Data listing =>
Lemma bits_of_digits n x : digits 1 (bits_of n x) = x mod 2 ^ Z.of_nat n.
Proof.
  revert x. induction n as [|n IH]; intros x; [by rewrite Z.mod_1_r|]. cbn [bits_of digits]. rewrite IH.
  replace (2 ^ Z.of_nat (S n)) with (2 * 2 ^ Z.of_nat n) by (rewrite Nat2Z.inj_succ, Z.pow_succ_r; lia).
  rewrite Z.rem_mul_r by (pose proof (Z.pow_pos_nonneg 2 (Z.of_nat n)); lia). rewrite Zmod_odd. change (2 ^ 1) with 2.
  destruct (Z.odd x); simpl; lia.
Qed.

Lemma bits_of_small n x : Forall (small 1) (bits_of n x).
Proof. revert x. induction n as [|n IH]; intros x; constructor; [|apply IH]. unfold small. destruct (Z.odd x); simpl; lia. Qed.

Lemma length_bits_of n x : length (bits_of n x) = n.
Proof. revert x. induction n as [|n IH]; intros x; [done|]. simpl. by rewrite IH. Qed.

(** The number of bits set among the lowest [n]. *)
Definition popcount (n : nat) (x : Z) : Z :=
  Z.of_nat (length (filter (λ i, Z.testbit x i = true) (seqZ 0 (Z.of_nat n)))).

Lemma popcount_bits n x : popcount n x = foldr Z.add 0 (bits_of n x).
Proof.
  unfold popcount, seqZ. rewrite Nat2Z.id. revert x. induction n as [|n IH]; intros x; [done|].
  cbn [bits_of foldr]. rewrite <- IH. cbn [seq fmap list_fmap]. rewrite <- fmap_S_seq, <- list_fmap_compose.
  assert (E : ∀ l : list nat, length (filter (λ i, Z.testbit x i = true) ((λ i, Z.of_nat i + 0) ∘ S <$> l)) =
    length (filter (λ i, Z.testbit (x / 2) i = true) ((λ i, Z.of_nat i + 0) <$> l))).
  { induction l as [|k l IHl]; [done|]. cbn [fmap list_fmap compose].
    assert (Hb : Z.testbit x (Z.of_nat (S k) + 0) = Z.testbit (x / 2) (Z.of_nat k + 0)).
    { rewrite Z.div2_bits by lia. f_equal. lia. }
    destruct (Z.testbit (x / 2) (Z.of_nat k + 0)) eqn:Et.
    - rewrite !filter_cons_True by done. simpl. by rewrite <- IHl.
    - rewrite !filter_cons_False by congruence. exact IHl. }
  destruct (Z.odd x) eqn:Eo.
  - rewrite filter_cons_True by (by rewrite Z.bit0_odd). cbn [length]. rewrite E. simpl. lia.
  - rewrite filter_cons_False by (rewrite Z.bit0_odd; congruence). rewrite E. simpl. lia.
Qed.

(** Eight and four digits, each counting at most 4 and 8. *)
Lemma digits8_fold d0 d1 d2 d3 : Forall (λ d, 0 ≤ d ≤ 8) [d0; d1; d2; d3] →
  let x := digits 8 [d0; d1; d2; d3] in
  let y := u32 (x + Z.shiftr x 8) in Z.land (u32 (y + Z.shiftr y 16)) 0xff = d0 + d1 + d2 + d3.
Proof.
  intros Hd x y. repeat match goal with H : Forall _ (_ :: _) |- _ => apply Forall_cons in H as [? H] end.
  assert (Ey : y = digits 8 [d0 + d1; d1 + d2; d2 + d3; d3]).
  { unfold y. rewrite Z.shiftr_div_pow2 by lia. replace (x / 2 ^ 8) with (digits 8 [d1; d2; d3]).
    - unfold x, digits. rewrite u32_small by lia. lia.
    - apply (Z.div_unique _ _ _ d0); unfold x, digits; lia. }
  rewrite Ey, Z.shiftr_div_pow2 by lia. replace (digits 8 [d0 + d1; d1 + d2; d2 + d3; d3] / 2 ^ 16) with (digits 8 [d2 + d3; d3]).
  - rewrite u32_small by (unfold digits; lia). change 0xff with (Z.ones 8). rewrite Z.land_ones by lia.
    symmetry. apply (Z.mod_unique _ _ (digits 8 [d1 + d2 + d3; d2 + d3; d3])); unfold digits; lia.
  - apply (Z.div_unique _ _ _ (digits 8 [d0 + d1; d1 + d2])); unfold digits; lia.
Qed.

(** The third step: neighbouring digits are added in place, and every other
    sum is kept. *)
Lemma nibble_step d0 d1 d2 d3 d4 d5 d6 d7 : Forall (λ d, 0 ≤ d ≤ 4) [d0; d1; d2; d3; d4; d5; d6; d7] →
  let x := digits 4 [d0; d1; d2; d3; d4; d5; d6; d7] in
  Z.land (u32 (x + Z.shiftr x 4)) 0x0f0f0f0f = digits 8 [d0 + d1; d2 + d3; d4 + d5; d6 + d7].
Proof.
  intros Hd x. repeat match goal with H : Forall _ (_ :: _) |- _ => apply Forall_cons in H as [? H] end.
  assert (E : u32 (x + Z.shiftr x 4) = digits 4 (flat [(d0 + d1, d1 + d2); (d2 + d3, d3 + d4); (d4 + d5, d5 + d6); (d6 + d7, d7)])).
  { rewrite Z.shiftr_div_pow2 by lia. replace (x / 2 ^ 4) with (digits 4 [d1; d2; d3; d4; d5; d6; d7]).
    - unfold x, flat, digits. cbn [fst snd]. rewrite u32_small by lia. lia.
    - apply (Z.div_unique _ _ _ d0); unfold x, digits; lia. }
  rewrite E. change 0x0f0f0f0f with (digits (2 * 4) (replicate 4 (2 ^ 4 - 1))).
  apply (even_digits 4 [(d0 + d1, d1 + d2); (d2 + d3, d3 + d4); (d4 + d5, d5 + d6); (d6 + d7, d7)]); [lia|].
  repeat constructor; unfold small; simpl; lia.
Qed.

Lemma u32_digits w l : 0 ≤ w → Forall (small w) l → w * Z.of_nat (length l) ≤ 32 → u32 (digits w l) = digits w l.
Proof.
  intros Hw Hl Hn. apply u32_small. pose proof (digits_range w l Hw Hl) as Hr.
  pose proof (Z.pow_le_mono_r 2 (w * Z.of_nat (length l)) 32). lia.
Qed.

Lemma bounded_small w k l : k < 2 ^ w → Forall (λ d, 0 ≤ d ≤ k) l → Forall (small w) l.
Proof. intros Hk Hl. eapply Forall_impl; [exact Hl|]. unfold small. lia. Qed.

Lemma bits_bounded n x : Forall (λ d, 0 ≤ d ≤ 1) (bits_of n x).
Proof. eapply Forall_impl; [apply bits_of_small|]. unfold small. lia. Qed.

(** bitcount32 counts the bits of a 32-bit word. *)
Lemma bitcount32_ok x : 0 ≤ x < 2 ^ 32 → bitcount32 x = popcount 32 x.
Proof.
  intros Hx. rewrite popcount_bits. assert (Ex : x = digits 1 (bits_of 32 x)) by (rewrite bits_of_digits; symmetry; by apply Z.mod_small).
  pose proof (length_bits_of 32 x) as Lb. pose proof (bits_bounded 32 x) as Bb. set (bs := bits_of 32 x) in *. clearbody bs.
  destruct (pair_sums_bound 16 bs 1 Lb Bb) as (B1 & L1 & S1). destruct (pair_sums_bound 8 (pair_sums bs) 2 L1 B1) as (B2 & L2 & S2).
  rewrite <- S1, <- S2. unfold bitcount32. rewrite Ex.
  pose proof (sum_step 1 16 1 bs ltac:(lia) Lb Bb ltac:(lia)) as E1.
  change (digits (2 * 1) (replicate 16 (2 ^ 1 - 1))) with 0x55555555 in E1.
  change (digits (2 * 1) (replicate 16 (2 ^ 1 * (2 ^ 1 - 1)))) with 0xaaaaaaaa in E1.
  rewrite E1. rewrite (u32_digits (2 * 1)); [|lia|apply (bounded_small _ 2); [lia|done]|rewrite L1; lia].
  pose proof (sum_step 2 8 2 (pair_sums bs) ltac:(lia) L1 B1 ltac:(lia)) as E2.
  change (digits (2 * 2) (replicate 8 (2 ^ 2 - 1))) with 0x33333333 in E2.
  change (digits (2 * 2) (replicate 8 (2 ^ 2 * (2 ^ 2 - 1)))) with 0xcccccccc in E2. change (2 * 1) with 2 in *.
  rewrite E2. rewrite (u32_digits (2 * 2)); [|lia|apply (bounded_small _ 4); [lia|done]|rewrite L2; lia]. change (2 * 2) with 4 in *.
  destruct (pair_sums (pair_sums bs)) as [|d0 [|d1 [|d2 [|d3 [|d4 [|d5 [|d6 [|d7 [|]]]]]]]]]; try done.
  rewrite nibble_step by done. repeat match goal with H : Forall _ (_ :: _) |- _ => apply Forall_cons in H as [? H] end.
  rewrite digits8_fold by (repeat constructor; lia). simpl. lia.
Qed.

The task => Lines of the data above that include the string "change" must each be copied.

Task response =>
  rewrite Z.rem_mul_r by (pose proof (Z.pow_pos_nonneg 2 (Z.of_nat n)); lia). rewrite Zmod_odd. change (2 ^ 1) with 2.
  - rewrite u32_small by (unfold digits; lia). change 0xff with (Z.ones 8). rewrite Z.land_ones by lia.
  rewrite E. change 0x0f0f0f0f with (digits (2 * 4) (replicate 4 (2 ^ 4 - 1))).
  change (digits (2 * 1) (replicate 16 (2 ^ 1 - 1))) with 0x55555555 in E1.
  change (digits (2 * 1) (replicate 16 (2 ^ 1 * (2 ^ 1 - 1)))) with 0xaaaaaaaa in E1.
  change (digits (2 * 2) (replicate 8 (2 ^ 2 - 1))) with 0x33333333 in E2.
  change (digits (2 * 2) (replicate 8 (2 ^ 2 * (2 ^ 2 - 1)))) with 0xcccccccc in E2. change (2 * 1) with 2 in *.
  rewrite E2. rewrite (u32_digits (2 * 2)); [|lia|apply (bounded_small _ 4); [lia|done]|rewrite L2; lia]. change (2 * 2) with 4 in *.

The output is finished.